A verbatim reproduction of the lines below, from the line containing "destructuring of its" through the line containing "intros Hshape.", both ends included, is the whole required output.

....

Lemma avoiding_firstExisting i files :
  (forall file, p (FsExistsSync file) = false) ->
  avoiding p i i (firstExisting env files).
Proof.
  intros Hp. induction files as [|file files IH]; cbn [firstExisting].
  - apply avoiding_ret, weaker_refl.
  - apply (avoiding_bind i i i); [apply avoiding_perform; [apply Hp|apply weaker_refl]
                                 |apply weaker_refl|].
    intros [|]; [apply avoiding_ret, weaker_refl|exact IH].
Qed.

(** Weakening of the final knowledge. *)
Lemma avoiding_weaken {A} i j (m : M A) : avoiding p i j m -> avoiding p i AnyExpiry m.
Proof. intros H w Hi. destruct (H w Hi) as (_ & Hl). split; [exact I|exact Hl]. Qed.

End Avoiding.

(** One step of a proof of [avoiding p i j m], by the shape of [m]; the
    knowledge [i] is carried through unchanged. *)
Ltac avoid_side :=
  first [ apply weaker_refl | apply weaker_any | reflexivity ].

Ltac avoid_step :=
  lazymatch goal with
  | |- avoiding ?p ?i ?j (bind _ _) => apply (avoiding_bind p i i j); [|avoid_side|intros ?]
  | |- avoiding ?p ?i ?j (try_catch _ _) =>
      apply (avoiding_try_catch p i i j); [|avoid_side|intros ?]
  | |- avoiding ?p ?i ?j (try_finally _ _) => apply (avoiding_try_finally p i i j)
  | |- avoiding _ _ _ (perform ?e ?c) => apply (avoiding_perform e); avoid_side
  | |- avoiding _ _ _ (ret _) => apply avoiding_ret; avoid_side
  | |- avoiding _ _ _ (throw _) => apply avoiding_throw; avoid_side
  | |- avoiding _ _ _ (lift _) => apply avoiding_lift; avoid_side
  | |- avoiding _ _ _ (print _) => apply avoiding_print; avoid_side
  | |- avoiding _ _ _ (console_log _) => apply avoiding_print; avoid_side
  | |- avoiding _ _ _ (console_error _) => apply avoiding_print; avoid_side
  | |- avoiding _ _ _ (spinner_text _) => apply avoiding_print; avoid_side
  | |- avoiding _ _ _ (spinner_start _) => apply avoiding_spinner_start; avoid_side
  | |- avoiding _ _ _ (spinner_succeed _) => apply avoiding_spinner_succeed; avoid_side
  | |- avoiding _ _ _ (spinner_fail _) => apply avoiding_spinner_fail; avoid_side
  | |- avoiding _ _ _ (spinner_info _) => apply avoiding_spinner_info; avoid_side
  | |- avoiding _ _ _ spinner_stop_if_spinning => apply avoiding_spinner_stop; avoid_side
  | |- avoiding _ _ _ (Date_now _) => apply avoiding_Date_now; avoid_side
  | |- avoiding _ _ _ get_tokenExpiry => apply avoiding_get_tokenExpiry; avoid_side
  | |- avoiding _ _ AnyExpiry (put_tokenExpiry _) => apply avoiding_put_tokenExpiry
  | |- avoiding _ _ _ (for_each _ _) => apply avoiding_for_each; intros ?
  | |- avoiding _ _ _ (firstExisting _ _) => apply avoiding_firstExisting; intros ?; reflexivity
  | |- avoiding _ _ _ (if ?b then _ else _) => destruct b
  | |- avoiding _ _ _ (match ?x with Some _ => _ | None => _ end) => destruct x
  | |- avoiding _ _ _ (match ?x with Continue => _ | Return _ => _ end) => destruct x
  | |- avoiding _ _ _ (let (_, _) := ?x in _) => destruct x
  | |- avoiding _ _ _ ?m => let h := head_of m in unfold h
  end.

(** X10. A push in schema-only mode never touches the repository and
    never asks for a git token, whatever the environment answers: no
    git call other than reading the remotes (no status either) and no
    token request is made. *)
Theorem schema_only_push_leaves_the_repository env options w :
  schemaOnly options = true ->
  exists l,
    trace (snd (pushCommand env options w)) = trace w ++ l /\
    count_calls is_code_step l = 0%nat.
Proof.
  intros Hmode.
  cut (avoiding is_code_step AnyExpiry AnyExpiry (pushCommand env options)).
  { intros H. exact (proj2 (H w I)). }
  destruct options as [message directory only_schema only_code].
  cbn [schemaOnly] in Hmode. subst only_schema.
  repeat (cbn [schemaOnly codeOnly]; avoid_step).
Qed.

(** X11. A push in code-only mode never reads a schema file and never
    transmits a schema. *)
Theorem code_only_push_leaves_the_schema env options w :
  codeOnly options = true ->
  exists l,
    trace (snd (pushCommand env options w)) = trace w ++ l /\
    count_calls is_schema_transfer l = 0%nat.
Proof.
  intros Hmode.
  cut (avoiding is_schema_transfer AnyExpiry AnyExpiry (pushCommand env options)).
  { intros H. exact (proj2 (H w I)). }
  destruct options as [message directory only_schema only_code].
  cbn [codeOnly] in Hmode. subst only_code.
  repeat (cbn [schemaOnly codeOnly negb]; rewrite ?andb_false_r; avoid_step).
Qed.

(** A token of the declared shape is not applied: the destructuring
    throws. *)
Lemma wp_applyCredentials_declared env info w (Q : Result unit -> World -> Prop) :
  declared_shape info ->
  Q (Throw (TypeError destructure_message)) w ->
  wp (applyCredentials env (IssuedCredentials info)) w Q.
Proof.
  intros Hshape HQ. unfold wp.
  rewrite (issued_credentials_are_not_applied env info w Hshape). exact HQ.
Qed.

(** With no expiry recorded and a service that issues tokens of the
    declared shape, the credential step never gets past
    [applyCredentials]: the token is requested, and whatever the service
    answers, what follows the step is not run. *)
Lemma no_token_stops_at_credentials env p j projectId (k : Credentials -> M (option bool)) :
  issues_declared_shape env ->
  p (ApiGetGitToken projectId) = false ->
  avoiding p NoExpiry j
    (gitCredentials <- getGitCredentials env projectId true true ;;
     match gitCredentials with
     | None => ret None
     | Some credentials => applyCredentials env credentials ;; k credentials
     end).
Proof.
  intros Hshape Hp w Hnone. cbn [holds] in Hnone.
  cut (tokenExpiry
         (snd ((gitCredentials <- getGitCredentials env projectId true true ;;
                match gitCredentials with
                | None => ret None
                | Some credentials => applyCredentials env credentials ;; k credentials
                end) w)) = None /\
       exists l,
         trace
           (snd ((gitCredentials <- getGitCredentials env projectId true true ;;
                  match gitCredentials with
                  | None => ret None
                  | Some credentials => applyCredentials env credentials ;; k credentials
                  end) w)) = trace w ++ l /\
         count_calls p l = 0%nat).
  { intros [Hend Hl]. split; [destruct j; [exact I|exact Hend]|exact Hl]. }
  change (wp (gitCredentials <- getGitCredentials env projectId true true ;;
              match gitCredentials with
              | None => ret None
              | Some credentials => applyCredentials env credentials ;; k credentials
              end) w
            (fun _ w' =>
               tokenExpiry w' = None /\
               exists l, trace w' = trace w ++ l /\ count_calls p l = 0%nat)).
  repeat (lazymatch goal with
          | |- wp (applyCredentials _ (IssuedCredentials _)) _ _ =>
              apply wp_applyCredentials_declared;
              [ eapply Hshape; eassumption | cbn beta iota ]
          | |- _ => wp_step env
          end; rewrite ?Hnone);
    (split; [exact Hnone|]);
    (eexists; split; [norm_trace; reflexivity|]); cbn [count_calls]; rewrite ?Hp; reflexivity.
Qed.

Lemma checkAuthentication_returns env w : exists b, fst (checkAuthentication env w) = Ok b.
Proof.
  change (wp (checkAuthentication env) w (fun r _ => exists b, r = Ok b)).
  repeat wp_step env; eexists; reflexivity.
Qed.

Lemma withErrorHandling_returns {T} (fn : M (option T)) errorMessage text w :
  exists r, fst (withErrorHandling fn errorMessage text w) = Ok r.
Proof.
  unfold withErrorHandling, bind, try_finally, try_catch, spinner_start.
  destruct (fn _) as [[v|e] w1]; cbn.
  - unfold spinner_stop_if_spinning. destruct (isSpinning w1); eexists; reflexivity.
  - destruct (truthy_string (exn_response_data e)); eexists; reflexivity.
Qed.

(** X12. With a service whose tokens have the declared shape (the
    [git_info] object carries neither a [reused] nor a [git_info]
    property), no push reaches the repository.  Every [push] creates its
    client afresh ([verifyGitRepository]), so no expiry is recorded when
    the credential step is entered; a token is requested, and the
    destructuring of its absent [git_info] property throws.  From every
    starting state and whatever else the environment answers, the
    command returns without throwing and makes no git call other than
    reading the remotes: no status, add, commit or push, and no change
    of the remote. *)
Theorem declared_token_push_never_reaches_the_repository env options w :
  issues_declared_shape env ->
  exists w' l,
    pushCommand env options w = (Ok tt, w') /\
    trace w' = trace w ++ l /\
    count_calls is_repository_call l = 0%nat.
Proof.
  intros Hshape.
  assert (Hquiet : avoiding is_repository_call AnyExpiry AnyExpiry (pushCommand env options))
    by (repeat lazymatch goal with
             | |- avoiding ?p AnyExpiry ?j (bind (verifyGitRepository _ _) _) =>
                 apply (avoiding_bind p AnyExpiry NoExpiry j);
                 [ unfold verifyGitRepository;
                   apply (avoiding_bind p AnyExpiry NoExpiry NoExpiry);
                   [ apply avoiding_new_GitClient | apply weaker_refl | intros ? ]
                 | avoid_side
                 | intros ? ]
             | |- avoiding _ NoExpiry _ (bind (getGitCredentials _ _ true true) _) =>
                 apply no_token_stops_at_credentials; [exact Hshape|reflexivity]
             | |- _ => avoid_step
             end).
  destruct (Hquiet w I) as (_ & l & Hl & Hc).
  exists (snd (pushCommand env options w)), l. split; [|split; assumption].
  rewrite (run_pair (pushCommand env options) w) at 1. f_equal.
  unfold pushCommand, bind.
  destruct (checkAuthentication_returns env w) as (b & Hb).
  destruct (checkAuthentication env w) as [r w1]. cbn [fst] in Hb. subst r.
  destruct (negb b); [reflexivity|].
  destruct (withErrorHandling_returns (pushBody env options)
              "Push failed" "Preparing to push changes..." w1) as (r & Hr).
  destruct (withErrorHandling _ _ _ w1) as [r' w2]. cbn [fst] in Hr. subst r'. reflexivity.
Qed.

....

THE ANSWER:
    destructuring of its absent [git_info] property throws.  From every
    starting state and whatever else the environment answers, the
    command returns without throwing and makes no git call other than
    reading the remotes: no status, add, commit or push, and no change
    of the remote. *)
Theorem declared_token_push_never_reaches_the_repository env options w :
  issues_declared_shape env ->
  exists w' l,
    pushCommand env options w = (Ok tt, w') /\
    trace w' = trace w ++ l /\
    count_calls is_repository_call l = 0%nat.
Proof.
  intros Hshape.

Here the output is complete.